31 July 20170 comments

Last year’s high-level summit in New York established principles of international cooperation and responsibility-sharing among states to address the global refugee crisis.

The “Comprehensive Refugee Response Framework”, outlined in an annex to the New York Declaration, is to form the basis for a global compact on refugees due to be adopted by member states in 2018.

One of its aims is to ease pressure on host countries; another is to expand access to resettlement in third countries. But solidarity from the international community is lagging far behind the commitments made in New York.

And now that approach is being put to the test as on the ground in Uganda as the east African nation struggles to respond to the world’s fastest growing refugee influx.

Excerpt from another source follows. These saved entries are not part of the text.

(* ===== verification/Text.v ===== *)
(** * Text and slices of the Rust standard library

    What the sources use of [core::str] and [core::slice]: UTF-8
    validation, splitting, searching, and number parsing.  Strings are their
    UTF-8 bytes; every separator the sources split on is ASCII. *)

From S2P Require Import Prelude.

(** ** UTF-8 ([core::str::from_utf8]) *)

Definition in_range (lo hi : Z) (b : byte) : bool := (lo <=? u8 b) && (u8 b <=? hi).

Definition is_cont (b : byte) : bool := in_range 0x80 0xBF b.

(** Well-formed UTF-8, by the table of the Unicode standard that Rust's
    validator implements: no overlong forms, no surrogates, nothing past
    U+10FFFF. *)
Fixpoint from_utf8 (l : bytes) : bool :=
  match l with
  | [] => true
  | b0 :: l1 =>
      if u8 b0 <? 0x80 then from_utf8 l1
      else match l1 with
      | [] => false
      | b1 :: l2 =>
          if in_range 0xC2 0xDF b0 then is_cont b1 && from_utf8 l2
          else match l2 with
          | [] => false
          | b2 :: l3 =>
              if in_range 0xE0 0xEF b0 then
                (if u8 b0 =? 0xE0 then in_range 0xA0 0xBF b1
                 else if u8 b0 =? 0xED then in_range 0x80 0x9F b1
                 else is_cont b1)
                && is_cont b2 && from_utf8 l3
              else match l3 with
              | [] => false
              | b3 :: l4 =>
                  in_range 0xF0 0xF4 b0
                  && (if u8 b0 =? 0xF0 then in_range 0x90 0xBF b1
                      else if u8 b0 =? 0xF4 then in_range 0x80 0x8F b1
                      else is_cont b1)
                  && is_cont b2 && is_cont b3 && from_utf8 l4
              end
          end
      end
  end.

(** ** Splitting *)

(** [slice.split(p)] and [str.split(c)]: at least one piece, separators
    dropped. *)
Fixpoint split (p : byte → bool) (l : bytes) : list bytes :=
  match l with
  | [] => [[]]
  | b :: l =>
      if p b then [] :: split p l
      else match split p l with
           | [] => [[b]]
           | piece :: rest => (b :: piece) :: rest
           end
  end.

(** The byte predicate [|b| b == c]. *)
Definition eqb (c : byte) (b : byte) : bool := bool_decide (b = c).

(** [str.split_once(c)]. *)
Fixpoint split_once (c : byte) (l : bytes) : option (bytes * bytes) :=
  match l with
  | [] => None
  | b :: l =>
      if eqb c b then Some ([], l)
      else '(x, y) ← split_once c l; Some (b :: x, y)
  end.

(** [str.rsplit_once(c)]. *)
Fixpoint rsplit_once (c : byte) (l : bytes) : option (bytes * bytes) :=
  match l with
  | [] => None
  | b :: l =>
      match rsplit_once c l with
      | Some (x, y) => Some (b :: x, y)
      | None => if eqb c b then Some ([], l) else None
      end
  end.

(** [l.strip_prefix(p)]. *)
Fixpoint strip_prefix (p l : bytes) : option bytes :=
  match p, l with
  | [], _ => Some l
  | _, [] => None
  | a :: p, b :: l => if bool_decide (a = b) then strip_prefix p l else None
  end.

Definition starts_with (p l : bytes) : bool := bool_decide (is_Some (strip_prefix p l)).

(** [str.split_once(pat)] for a string pattern. *)
Fixpoint split_once_str (pat l : bytes) : option (bytes * bytes) :=
  match strip_prefix pat l with
  | Some rest => Some ([], rest)
  | None =>
      match l with
      | [] => None
      | b :: l => '(x, y) ← split_once_str pat l; Some (b :: x, y)
      end
  end.

(** [haystack.windows(needle.len()).position(|w| w == needle)], for a
    needle that is not empty; what follows the match is what the callers
    take. *)
Definition find_after (needle haystack : bytes) : option bytes :=
  snd <$> split_once_str needle haystack.

Definition contains (c : byte) (l : bytes) : bool := existsb (eqb c) l.

(** Pieces joined with a separator: the inverse of [split]. *)
Fixpoint join (c : byte) (ls : list bytes) : bytes :=
  match ls with
  | [] => []
  | [l] => l
  | l :: ls => l ++ c :: join c ls
  end.

(** ** Lemmas *)

Lemma eqb_true c b : eqb c b = true ↔ b = c.
Proof. unfold eqb. apply bool_decide_eq_true. Qed.

Lemma eqb_false c b : eqb c b = false ↔ b ≠ c.
Proof. unfold eqb. apply bool_decide_eq_false. Qed.

Lemma contains_true c l : contains c l = true ↔ c ∈ l.
Proof.
  unfold contains. rewrite existsb_exists. setoid_rewrite <- list_elem_of_In.
  split; [intros (x & ? & ->%eqb_true); done|]. intros. exists c. split; [done|]. by apply eqb_true.
Qed.

Lemma contains_false c l : contains c l = false ↔ c ∉ l.
Proof. rewrite <- contains_true. destruct (contains c l); naive_solver. Qed.

Lemma split_nonempty p l : split p l ≠ [].
Proof. destruct l as [|b l]; simpl; [done|]. destruct (p b); [done|]. by destruct (split p l). Qed.

Lemma split_app p l b r :
  Forall (λ x, p x = false) l → p b = true → split p (l ++ b :: r) = l :: split p r.
Proof.
  intros Hl Hb. induction Hl as [|x l Hx Hl IH]; simpl.
  - by rewrite Hb.
  - by rewrite Hx, IH.
Qed.

Lemma split_none p l : Forall (λ x, p x = false) l → split p l = [l].
Proof. induction 1 as [|x l Hx Hl IH]; simpl; [done|]. by rewrite Hx, IH. Qed.

Lemma split_join p c ls :
  p c = true → ls ≠ [] → Forall (Forall (λ x, p x = false)) ls → split p (join c ls) = ls.
Proof.
  intros Hc Hne Hls. induction Hls as [|l ls Hl Hls IH]; [done|].
  destruct ls as [|l' ls]; simpl.
  - by apply split_none.
  - rewrite split_app by done. f_equal. by apply IH.
Qed.

(** Every piece is free of separators. *)
Lemma split_pieces p l : Forall (Forall (λ x, p x = false)) (split p l).
Proof.
  induction l as [|b l IH]; simpl; [repeat constructor|].
  destruct (p b) eqn:Hb; [by constructor|].
  destruct (split p l) as [|piece rest] eqn:Hs; [by apply split_nonempty in Hs|].
  inversion IH; subst. constructor; [|done]. by constructor.
Qed.

Lemma join_split c l : join c (split (eqb c) l) = l.
Proof.
  induction l as [|b l IH]; simpl; [done|].
  pose proof (split_nonempty (eqb c) l) as Hne.
  destruct (eqb c b) eqn:Hb.
  - apply eqb_true in Hb as ->.
    destruct (split (eqb c) l) as [|q qs]; [done|]. simpl in *. by rewrite IH.
  - destruct (split (eqb c) l) as [|q [|q' qs]]; simpl in *; [done|by subst..].
Qed.

Lemma split_once_some c l x y : split_once c l = Some (x, y) ↔ l = x ++ c :: y ∧ c ∉ x.
Proof.
  revert x y. induction l as [|b l IH]; intros x y; simpl.
  - split; [done|]. intros [H _]. by destruct x.
  - destruct (eqb c b) eqn:Hb.
    + apply eqb_true in Hb as ->. split.
      * intros [= <- <-]. split; [done|]. apply not_elem_of_nil.
      * intros [H Hx]. destruct x as [|x0 x]; simplify_eq/=; [done|]. set_solver.
    + apply eqb_false in Hb. split.
      * intros ([x' y'] & [-> Hc]%IH & [= <- <-])%bind_Some. split; [done|]. set_solver.
      * intros [H Hx]. destruct x as [|x0 x]; simplify_eq/=.
        destruct (IH x y) as [_ ->]; [done|]. set_solver.
Qed.

Lemma split_once_none c l : split_once c l = None ↔ c ∉ l.
Proof.
  induction l as [|b l IH]; simpl; [set_solver|].
  destruct (eqb c b) eqn:Hb; [apply eqb_true in Hb|apply eqb_false in Hb].
  - subst. set_solver.
  - destruct (split_once c l) as [[]|]; simpl; set_solver.
Qed.

Lemma strip_prefix_some p l r : strip_prefix p l = Some r ↔ l = p ++ r.
Proof.
  revert l. induction p as [|a p IH]; intros l; simpl.
  - naive_solver.
  - destruct l as [|b l]; [naive_solver|].
    case_bool_decide; subst; [rewrite IH|]; naive_solver.
Qed.

Lemma strip_prefix_app p r : strip_prefix p (p ++ r) = Some r.
Proof. by apply strip_prefix_some. Qed.

(** ** UTF-8 and ASCII separators *)

Lemma from_utf8_ascii_split x c y :
  u8 c < 0x80 → from_utf8 (x ++ c :: y) = true → from_utf8 x = true ∧ from_utf8 y = true.
Proof.
  intros Hc. remember (length x) as n eqn:Hn. revert x Hn.
  induction n as [n IH] using lt_wf_ind. intros x Hn H.
  assert (∀ lo hi, 0x80 <= lo → in_range lo hi c = false) as Hnr.
  { intros lo hi Hlo. unfold in_range. destruct (Z.leb_spec lo (u8 c)); [lia|done]. }
  destruct x as [|b0 x1]; simpl in H |- *.
  { destruct (Z.ltb_spec (u8 c) 128); [done|lia]. }
  assert (∀ x', (length x' < n)%nat → from_utf8 (x' ++ c :: y) = true →
    from_utf8 x' = true ∧ from_utf8 y = true) as Hrec by (intros; by eapply IH).
  simpl in Hn. destruct (u8 b0 <? 128); [apply Hrec; [lia|done]|].
  destruct x1 as [|b1 x2]; simpl in H |- *.
  { exfalso. unfold is_cont in H. rewrite !Hnr in H by lia.
    repeat case_match_eqn; bool_facts; congruence. }
  destruct (in_range 194 223 b0).
  { apply andb_true_iff in H as [-> H]. simpl. apply Hrec; [simpl in *; lia|done]. }
  destruct x2 as [|b2 x3]; simpl in H |- *.
  { exfalso. unfold is_cont in H. rewrite !(Hnr 128 191) in H by lia.
    repeat case_match_eqn; bool_facts; congruence. }
  destruct (in_range 224 239 b0).
  { rewrite !andb_true_iff in H |- *. destruct H as [[-> ->] H].
    destruct (Hrec x3) as [-> ->]; [simpl in *; lia|done..]. }
  destruct x3 as [|b3 x4]; simpl in H |- *.
  { exfalso. unfold is_cont in H. rewrite (Hnr 128 191) in H by lia.
    bool_facts; congruence. }
  rewrite !andb_true_iff in H |- *. destruct H as [[[[-> ->] ->] ->] H].
  destruct (Hrec x4) as [-> ->]; [simpl in *; lia|done..].
Qed.

Lemma from_utf8_split c l :
  u8 c < 0x80 → from_utf8 l = true → Forall (λ p, from_utf8 p = true) (split (eqb c) l).
Proof.
  intros Hc H. rewrite <- (join_split c l) in H.
  induction (split (eqb c) l) as [|p ps IH]; [constructor|].
  destruct ps as [|q qs]; simpl in H; [by constructor|].
  apply from_utf8_ascii_split in H as [? ?]; [|done]. constructor; auto.
Qed.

Uganda is failing to secure the help it needs to care for those forced across the border from South Sudan by war and hunger

Almost a million South Sudanese refugees, 86 percent of them women and children, have settled in northern Uganda as a result of the crisis. On average, 2,000 people arrive each day.

The unprecedented mass influx is putting an enormous strain on Uganda’s already limited public services, and fragile local resources like land, firewood, and water. That, in turn, is fanning tensions between the refugees and host communities.

The international community is struggling to respond to a crisis of this scale. In June, Uganda and the UN appealed for $2 billion to support the country’s total refugee caseload of 1.3 million for the next four years. Just $350 million has been raised so far.

That same month, the World Food Program (WFP) cut its rations to refugees by 50 percent and warned of further cuts to come. The WFP needs $US117 million for the next six months, but has a $US65 million funding gap.

Uganda has been praised internationally for its policy of hosting refugees in which refugees do not live in camps but looser settlements, and have the right to work and access social services.

The country has become one of the key testing grounds for a new global compact – the “Comprehensive Refugee Response Framework”.

The initiative is meant to ease the pressure on host countries, but the disappointing level of funding suggests that there are challenges ahead.

A UN report says that Uganda spent over $US323 million in 2016/17 on the protection and management of refugees, and on the provision of essential services. That’s equivalent to 46 percent of the country’s annual education budget and 62 percent of its health expenditure.

But there are shortages across the board for the refugees encamped in five vast northern provinces.

At a fundraising summit in Entebbe in June, Uganda and the UN appealed for $2 billion to assist the country’s emergency response to the influx from South Sudan as well as to fund the longer-term, more sustainable response.

But donor governments pledged just $350 million.

Now the disappointing outcome of the summit has raised questions about the future of the CRRF and the global compact and how the new framework can be implemented in other countries with less progressive refugee policies than Uganda’s.